= What the exercise asks =
Restate word for word the entries below, starting with the line with "Lemma handleEvent_critical (devices" and continuing through the line with "nvml.Etype e <> nvml.XidCriticalError ->". Include both of those lines and no others.

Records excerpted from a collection
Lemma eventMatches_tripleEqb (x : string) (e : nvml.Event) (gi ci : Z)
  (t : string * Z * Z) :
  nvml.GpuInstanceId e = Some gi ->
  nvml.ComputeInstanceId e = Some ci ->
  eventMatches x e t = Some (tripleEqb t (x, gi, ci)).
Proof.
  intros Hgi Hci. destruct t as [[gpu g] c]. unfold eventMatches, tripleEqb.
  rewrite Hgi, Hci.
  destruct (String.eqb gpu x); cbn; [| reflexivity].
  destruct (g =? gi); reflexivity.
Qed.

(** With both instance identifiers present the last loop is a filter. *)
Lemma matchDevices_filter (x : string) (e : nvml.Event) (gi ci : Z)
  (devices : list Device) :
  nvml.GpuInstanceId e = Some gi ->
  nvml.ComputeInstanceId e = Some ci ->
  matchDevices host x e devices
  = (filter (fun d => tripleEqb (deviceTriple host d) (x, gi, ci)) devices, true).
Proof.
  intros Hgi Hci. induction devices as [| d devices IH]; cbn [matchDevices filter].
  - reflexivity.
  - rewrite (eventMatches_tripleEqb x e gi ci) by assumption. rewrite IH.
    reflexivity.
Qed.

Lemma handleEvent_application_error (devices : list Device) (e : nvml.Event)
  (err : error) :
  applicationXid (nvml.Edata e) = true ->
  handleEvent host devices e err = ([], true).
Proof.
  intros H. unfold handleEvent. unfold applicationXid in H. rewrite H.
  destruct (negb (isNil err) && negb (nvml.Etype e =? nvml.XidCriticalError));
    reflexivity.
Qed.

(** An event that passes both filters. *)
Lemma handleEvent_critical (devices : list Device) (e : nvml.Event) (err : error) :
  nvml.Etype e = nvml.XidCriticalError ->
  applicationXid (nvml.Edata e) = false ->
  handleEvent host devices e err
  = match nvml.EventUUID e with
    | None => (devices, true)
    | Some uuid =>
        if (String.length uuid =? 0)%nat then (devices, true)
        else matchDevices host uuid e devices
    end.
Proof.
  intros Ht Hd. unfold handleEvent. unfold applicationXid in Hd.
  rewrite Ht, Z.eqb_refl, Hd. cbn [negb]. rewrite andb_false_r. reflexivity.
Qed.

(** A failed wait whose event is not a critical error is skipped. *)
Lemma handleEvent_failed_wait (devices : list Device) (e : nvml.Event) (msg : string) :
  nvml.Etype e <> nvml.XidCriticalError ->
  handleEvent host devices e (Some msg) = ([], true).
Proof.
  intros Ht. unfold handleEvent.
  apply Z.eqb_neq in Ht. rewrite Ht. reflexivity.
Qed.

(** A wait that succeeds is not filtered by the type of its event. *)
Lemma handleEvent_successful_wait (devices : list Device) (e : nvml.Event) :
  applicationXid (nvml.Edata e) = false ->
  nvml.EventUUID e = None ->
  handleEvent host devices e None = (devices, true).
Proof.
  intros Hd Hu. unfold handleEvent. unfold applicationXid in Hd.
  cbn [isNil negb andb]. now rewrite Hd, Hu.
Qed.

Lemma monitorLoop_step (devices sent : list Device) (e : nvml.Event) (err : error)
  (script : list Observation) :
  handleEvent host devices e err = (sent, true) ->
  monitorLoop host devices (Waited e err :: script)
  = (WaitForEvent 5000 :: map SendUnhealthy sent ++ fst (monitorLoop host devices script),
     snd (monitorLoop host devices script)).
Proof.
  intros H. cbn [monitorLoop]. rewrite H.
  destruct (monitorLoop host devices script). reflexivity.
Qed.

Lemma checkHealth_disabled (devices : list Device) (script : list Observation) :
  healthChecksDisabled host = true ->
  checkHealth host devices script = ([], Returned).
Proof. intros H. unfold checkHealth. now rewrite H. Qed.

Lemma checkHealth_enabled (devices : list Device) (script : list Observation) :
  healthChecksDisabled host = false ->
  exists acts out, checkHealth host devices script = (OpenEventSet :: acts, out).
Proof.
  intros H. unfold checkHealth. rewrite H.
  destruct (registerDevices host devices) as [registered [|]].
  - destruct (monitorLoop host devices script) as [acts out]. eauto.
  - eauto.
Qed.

= Solution =
Lemma handleEvent_critical (devices : list Device) (e : nvml.Event) (err : error) :
  nvml.Etype e = nvml.XidCriticalError ->
  applicationXid (nvml.Edata e) = false ->
  handleEvent host devices e err
  = match nvml.EventUUID e with
    | None => (devices, true)
    | Some uuid =>
        if (String.length uuid =? 0)%nat then (devices, true)
        else matchDevices host uuid e devices
    end.
Proof.
  intros Ht Hd. unfold handleEvent. unfold applicationXid in Hd.
  rewrite Ht, Z.eqb_refl, Hd. cbn [negb]. rewrite andb_false_r. reflexivity.
Qed.

(** A failed wait whose event is not a critical error is skipped. *)
Lemma handleEvent_failed_wait (devices : list Device) (e : nvml.Event) (msg : string) :
  nvml.Etype e <> nvml.XidCriticalError ->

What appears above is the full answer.